§ **TASK INSTRUCTIONS**: Restate word for word the lines of the entries below, starting with the line that holds "Permutation (map fst (ss_completions s)) (new" and ending with the line that holds "intros Ha Hq Hk Hc", and no others.

Start of AVAILABLE DATA

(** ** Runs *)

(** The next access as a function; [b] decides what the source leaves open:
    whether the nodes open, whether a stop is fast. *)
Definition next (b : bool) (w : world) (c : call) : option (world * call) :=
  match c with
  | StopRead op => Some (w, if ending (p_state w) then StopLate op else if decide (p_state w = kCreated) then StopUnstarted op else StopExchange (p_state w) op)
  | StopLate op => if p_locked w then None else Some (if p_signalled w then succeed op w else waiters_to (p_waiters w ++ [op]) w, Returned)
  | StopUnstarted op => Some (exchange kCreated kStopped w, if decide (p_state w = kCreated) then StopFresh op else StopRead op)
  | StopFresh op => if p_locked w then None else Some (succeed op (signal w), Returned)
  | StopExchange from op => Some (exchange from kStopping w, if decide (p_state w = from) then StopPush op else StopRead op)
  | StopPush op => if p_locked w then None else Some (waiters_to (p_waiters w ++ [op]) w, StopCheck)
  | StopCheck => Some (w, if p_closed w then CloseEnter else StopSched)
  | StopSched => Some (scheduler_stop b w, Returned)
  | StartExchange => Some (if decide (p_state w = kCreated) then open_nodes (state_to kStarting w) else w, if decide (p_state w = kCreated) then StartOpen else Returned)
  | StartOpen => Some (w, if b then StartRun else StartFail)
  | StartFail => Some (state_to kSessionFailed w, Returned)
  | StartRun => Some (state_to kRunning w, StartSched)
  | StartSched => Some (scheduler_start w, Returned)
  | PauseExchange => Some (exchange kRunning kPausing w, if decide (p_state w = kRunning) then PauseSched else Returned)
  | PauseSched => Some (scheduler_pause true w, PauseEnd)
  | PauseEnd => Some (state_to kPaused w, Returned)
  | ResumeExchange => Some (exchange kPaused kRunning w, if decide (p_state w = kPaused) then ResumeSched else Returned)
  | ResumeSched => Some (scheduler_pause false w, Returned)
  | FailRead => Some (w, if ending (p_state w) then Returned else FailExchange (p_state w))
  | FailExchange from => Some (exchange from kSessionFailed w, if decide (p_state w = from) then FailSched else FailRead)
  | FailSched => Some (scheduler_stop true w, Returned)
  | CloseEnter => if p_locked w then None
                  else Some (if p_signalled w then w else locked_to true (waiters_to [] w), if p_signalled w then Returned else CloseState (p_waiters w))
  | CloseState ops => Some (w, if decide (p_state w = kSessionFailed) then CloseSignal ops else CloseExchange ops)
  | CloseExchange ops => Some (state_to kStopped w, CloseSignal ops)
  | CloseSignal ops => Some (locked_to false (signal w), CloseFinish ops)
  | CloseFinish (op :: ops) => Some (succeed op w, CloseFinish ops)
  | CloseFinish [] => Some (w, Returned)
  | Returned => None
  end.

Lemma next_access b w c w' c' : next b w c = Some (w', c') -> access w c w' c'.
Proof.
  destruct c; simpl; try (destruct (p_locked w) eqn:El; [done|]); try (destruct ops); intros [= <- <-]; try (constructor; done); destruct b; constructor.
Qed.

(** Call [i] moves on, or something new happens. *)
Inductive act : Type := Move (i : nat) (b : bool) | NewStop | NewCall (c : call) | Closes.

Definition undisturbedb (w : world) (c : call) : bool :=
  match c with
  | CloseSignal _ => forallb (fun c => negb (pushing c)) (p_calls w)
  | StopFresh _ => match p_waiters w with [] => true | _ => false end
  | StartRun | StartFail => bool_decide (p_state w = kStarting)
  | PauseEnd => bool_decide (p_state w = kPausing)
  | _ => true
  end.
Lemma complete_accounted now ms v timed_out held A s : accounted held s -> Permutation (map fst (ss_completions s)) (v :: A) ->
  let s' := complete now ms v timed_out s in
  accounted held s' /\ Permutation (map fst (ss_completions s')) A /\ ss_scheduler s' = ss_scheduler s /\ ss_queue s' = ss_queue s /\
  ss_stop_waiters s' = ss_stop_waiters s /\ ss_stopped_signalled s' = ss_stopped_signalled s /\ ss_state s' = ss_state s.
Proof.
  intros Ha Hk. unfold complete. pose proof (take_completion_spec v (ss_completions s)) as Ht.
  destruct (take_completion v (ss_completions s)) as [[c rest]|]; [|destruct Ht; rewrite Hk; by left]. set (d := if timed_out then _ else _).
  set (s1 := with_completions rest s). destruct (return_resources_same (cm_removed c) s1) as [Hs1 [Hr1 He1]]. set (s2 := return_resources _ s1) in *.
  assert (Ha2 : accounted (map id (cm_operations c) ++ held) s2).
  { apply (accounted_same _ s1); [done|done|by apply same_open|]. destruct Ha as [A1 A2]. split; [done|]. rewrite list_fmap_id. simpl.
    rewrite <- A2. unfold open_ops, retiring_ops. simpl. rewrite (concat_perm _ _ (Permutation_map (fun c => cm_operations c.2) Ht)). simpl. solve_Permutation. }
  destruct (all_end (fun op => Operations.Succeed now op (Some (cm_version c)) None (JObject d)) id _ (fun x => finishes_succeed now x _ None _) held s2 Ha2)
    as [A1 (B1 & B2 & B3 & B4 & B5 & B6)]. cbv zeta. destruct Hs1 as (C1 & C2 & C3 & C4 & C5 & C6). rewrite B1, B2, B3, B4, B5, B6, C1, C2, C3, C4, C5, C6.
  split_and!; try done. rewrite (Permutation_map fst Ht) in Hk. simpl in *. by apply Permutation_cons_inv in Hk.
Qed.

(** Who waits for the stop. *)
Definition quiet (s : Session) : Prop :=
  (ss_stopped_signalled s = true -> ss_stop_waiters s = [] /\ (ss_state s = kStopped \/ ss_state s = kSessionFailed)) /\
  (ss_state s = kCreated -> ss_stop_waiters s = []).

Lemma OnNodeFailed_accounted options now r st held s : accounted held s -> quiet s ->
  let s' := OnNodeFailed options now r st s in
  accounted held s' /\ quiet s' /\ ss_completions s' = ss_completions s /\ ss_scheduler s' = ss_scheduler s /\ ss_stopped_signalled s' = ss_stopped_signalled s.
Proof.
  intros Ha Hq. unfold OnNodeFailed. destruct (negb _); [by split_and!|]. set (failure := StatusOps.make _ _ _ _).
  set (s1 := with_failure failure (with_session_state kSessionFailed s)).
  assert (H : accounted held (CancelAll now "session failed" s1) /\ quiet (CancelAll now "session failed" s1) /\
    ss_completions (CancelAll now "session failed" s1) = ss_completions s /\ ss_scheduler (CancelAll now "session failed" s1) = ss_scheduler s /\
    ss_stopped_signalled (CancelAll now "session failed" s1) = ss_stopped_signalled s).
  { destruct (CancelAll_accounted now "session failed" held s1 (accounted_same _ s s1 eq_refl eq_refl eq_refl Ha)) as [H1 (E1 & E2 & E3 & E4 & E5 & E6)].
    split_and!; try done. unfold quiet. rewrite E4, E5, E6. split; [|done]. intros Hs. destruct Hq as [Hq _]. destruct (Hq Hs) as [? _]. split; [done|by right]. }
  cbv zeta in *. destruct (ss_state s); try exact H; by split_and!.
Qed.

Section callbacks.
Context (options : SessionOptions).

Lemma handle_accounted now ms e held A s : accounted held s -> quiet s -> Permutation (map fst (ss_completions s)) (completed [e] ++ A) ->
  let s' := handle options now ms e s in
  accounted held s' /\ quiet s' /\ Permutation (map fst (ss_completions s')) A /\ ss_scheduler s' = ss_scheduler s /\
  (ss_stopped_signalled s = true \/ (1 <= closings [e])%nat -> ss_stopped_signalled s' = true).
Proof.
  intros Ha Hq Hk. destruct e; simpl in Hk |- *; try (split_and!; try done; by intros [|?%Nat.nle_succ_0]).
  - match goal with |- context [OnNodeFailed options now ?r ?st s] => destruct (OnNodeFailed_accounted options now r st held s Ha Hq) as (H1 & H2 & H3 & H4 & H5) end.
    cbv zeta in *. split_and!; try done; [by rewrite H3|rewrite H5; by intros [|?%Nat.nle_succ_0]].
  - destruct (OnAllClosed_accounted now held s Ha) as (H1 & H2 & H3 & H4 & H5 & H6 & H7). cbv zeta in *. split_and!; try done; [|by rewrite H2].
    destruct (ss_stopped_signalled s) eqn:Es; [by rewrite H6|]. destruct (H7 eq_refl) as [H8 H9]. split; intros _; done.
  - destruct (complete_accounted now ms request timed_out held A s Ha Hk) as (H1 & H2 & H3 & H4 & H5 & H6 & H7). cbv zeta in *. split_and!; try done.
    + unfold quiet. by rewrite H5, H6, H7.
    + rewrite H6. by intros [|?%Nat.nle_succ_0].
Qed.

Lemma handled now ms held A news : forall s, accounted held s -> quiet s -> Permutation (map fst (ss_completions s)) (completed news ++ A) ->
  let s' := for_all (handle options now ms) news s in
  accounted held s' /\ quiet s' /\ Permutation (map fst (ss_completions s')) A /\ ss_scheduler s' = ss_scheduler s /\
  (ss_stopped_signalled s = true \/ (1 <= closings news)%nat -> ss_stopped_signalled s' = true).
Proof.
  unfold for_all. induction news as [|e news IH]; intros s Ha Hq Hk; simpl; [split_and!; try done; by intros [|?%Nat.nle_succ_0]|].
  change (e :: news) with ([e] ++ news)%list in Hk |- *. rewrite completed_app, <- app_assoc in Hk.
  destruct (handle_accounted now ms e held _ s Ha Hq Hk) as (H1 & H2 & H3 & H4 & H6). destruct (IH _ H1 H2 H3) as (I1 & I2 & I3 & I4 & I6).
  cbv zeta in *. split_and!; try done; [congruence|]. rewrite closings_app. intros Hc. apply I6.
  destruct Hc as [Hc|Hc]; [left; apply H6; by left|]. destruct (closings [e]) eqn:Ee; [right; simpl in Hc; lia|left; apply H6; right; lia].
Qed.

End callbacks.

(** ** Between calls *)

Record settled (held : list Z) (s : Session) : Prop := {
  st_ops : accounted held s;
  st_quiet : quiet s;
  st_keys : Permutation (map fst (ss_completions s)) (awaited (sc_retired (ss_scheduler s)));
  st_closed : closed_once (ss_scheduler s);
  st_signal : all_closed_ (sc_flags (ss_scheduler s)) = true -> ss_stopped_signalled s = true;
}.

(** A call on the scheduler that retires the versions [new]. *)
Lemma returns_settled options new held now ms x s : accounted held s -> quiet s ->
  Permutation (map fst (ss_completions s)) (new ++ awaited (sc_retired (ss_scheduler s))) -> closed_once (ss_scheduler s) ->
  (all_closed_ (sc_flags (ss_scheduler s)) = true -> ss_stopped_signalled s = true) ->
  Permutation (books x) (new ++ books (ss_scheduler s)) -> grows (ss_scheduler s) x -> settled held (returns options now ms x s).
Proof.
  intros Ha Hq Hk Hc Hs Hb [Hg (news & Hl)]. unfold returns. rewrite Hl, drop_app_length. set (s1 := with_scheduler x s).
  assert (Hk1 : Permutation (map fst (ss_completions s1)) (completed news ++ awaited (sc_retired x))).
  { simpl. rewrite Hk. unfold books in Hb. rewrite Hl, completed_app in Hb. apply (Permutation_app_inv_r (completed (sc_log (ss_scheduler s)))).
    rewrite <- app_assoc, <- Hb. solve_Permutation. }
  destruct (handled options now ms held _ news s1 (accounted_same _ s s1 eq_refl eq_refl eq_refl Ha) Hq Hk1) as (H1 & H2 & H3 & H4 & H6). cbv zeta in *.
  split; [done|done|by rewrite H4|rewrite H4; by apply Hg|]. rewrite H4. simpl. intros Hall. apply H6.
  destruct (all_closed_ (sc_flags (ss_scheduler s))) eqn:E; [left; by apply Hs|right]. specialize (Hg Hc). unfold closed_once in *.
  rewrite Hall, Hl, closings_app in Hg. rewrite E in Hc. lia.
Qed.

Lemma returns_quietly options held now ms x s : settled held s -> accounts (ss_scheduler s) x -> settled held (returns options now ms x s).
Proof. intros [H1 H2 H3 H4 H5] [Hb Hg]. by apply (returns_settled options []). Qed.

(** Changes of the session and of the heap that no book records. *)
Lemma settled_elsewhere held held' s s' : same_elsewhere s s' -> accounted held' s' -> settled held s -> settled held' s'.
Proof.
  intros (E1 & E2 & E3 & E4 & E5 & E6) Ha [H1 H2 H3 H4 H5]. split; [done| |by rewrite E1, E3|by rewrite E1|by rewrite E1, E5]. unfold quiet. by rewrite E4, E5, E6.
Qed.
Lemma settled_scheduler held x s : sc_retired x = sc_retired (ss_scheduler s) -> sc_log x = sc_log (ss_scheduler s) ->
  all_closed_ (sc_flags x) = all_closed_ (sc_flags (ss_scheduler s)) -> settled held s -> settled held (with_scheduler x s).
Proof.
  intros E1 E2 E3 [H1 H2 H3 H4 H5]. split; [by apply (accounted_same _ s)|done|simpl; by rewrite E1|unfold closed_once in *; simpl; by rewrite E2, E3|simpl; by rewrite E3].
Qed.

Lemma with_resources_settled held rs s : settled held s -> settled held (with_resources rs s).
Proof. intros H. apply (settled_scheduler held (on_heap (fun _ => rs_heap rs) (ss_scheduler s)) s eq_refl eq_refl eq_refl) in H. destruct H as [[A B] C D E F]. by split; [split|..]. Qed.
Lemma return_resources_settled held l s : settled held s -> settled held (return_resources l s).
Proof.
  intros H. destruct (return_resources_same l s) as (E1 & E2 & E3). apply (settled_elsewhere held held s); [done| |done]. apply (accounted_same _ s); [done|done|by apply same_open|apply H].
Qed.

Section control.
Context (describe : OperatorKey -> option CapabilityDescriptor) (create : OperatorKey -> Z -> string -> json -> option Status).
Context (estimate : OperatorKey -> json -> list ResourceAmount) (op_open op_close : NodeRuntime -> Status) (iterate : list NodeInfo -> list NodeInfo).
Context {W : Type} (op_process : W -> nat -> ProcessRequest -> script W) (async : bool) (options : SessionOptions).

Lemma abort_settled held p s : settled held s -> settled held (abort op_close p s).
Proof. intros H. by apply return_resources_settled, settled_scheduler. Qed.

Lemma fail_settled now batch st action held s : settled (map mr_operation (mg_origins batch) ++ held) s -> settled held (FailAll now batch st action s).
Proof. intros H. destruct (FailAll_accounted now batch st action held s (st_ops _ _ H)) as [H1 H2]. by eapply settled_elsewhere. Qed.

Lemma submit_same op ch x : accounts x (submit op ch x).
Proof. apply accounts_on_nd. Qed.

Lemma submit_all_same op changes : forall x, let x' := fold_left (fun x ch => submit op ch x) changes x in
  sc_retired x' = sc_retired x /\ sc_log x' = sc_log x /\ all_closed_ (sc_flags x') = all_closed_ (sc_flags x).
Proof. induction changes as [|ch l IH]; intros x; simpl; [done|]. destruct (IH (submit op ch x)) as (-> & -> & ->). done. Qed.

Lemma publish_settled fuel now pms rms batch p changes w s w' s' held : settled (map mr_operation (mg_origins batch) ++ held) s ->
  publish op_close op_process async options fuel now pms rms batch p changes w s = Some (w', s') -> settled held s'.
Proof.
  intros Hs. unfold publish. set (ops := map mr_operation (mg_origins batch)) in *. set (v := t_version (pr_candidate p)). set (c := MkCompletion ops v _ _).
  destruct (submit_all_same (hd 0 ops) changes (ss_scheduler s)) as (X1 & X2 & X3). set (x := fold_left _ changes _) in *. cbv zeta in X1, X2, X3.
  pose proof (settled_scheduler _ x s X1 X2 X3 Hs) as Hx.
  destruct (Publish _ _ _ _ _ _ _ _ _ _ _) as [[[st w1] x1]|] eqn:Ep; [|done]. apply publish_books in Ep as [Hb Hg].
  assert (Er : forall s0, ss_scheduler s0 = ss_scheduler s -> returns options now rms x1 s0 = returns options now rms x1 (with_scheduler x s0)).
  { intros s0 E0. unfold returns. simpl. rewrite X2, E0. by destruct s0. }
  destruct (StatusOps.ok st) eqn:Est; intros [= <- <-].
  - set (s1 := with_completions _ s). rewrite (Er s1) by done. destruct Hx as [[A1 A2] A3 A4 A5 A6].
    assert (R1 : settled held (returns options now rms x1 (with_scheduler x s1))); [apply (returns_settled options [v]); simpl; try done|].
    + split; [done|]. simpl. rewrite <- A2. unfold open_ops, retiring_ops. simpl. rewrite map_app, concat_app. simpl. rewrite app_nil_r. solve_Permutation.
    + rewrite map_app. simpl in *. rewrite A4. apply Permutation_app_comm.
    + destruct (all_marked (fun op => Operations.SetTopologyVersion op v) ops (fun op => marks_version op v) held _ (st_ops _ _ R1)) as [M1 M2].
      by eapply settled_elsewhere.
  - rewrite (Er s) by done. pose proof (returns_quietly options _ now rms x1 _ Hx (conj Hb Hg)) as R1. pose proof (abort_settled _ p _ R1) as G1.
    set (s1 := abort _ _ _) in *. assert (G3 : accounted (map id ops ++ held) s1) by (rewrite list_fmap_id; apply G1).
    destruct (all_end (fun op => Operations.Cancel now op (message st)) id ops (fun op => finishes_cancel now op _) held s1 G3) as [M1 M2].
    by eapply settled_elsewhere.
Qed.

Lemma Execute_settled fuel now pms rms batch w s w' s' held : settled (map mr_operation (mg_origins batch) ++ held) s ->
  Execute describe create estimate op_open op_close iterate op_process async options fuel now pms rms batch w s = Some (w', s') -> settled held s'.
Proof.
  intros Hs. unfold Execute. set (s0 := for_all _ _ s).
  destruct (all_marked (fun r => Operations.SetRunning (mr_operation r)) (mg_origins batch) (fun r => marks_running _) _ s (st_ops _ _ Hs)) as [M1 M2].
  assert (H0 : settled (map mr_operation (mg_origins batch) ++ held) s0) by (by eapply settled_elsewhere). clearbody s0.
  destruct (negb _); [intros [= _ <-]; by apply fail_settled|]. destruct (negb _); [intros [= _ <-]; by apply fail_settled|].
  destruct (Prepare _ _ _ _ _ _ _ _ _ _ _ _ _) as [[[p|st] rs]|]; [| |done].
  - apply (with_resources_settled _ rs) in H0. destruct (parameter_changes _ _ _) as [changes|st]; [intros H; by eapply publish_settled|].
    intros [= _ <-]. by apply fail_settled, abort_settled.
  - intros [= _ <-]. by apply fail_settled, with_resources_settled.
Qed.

End of AVAILABLE DATA

§ **EXPECTED ANSWER**:
  Permutation (map fst (ss_completions s)) (new ++ awaited (sc_retired (ss_scheduler s))) -> closed_once (ss_scheduler s) ->
  (all_closed_ (sc_flags (ss_scheduler s)) = true -> ss_stopped_signalled s = true) ->
  Permutation (books x) (new ++ books (ss_scheduler s)) -> grows (ss_scheduler s) x -> settled held (returns options now ms x s).
Proof.
  intros Ha Hq Hk Hc Hs Hb [Hg (news & Hl)]. unfold returns. rewrite Hl, drop_app_length. set (s1 := with_scheduler x s).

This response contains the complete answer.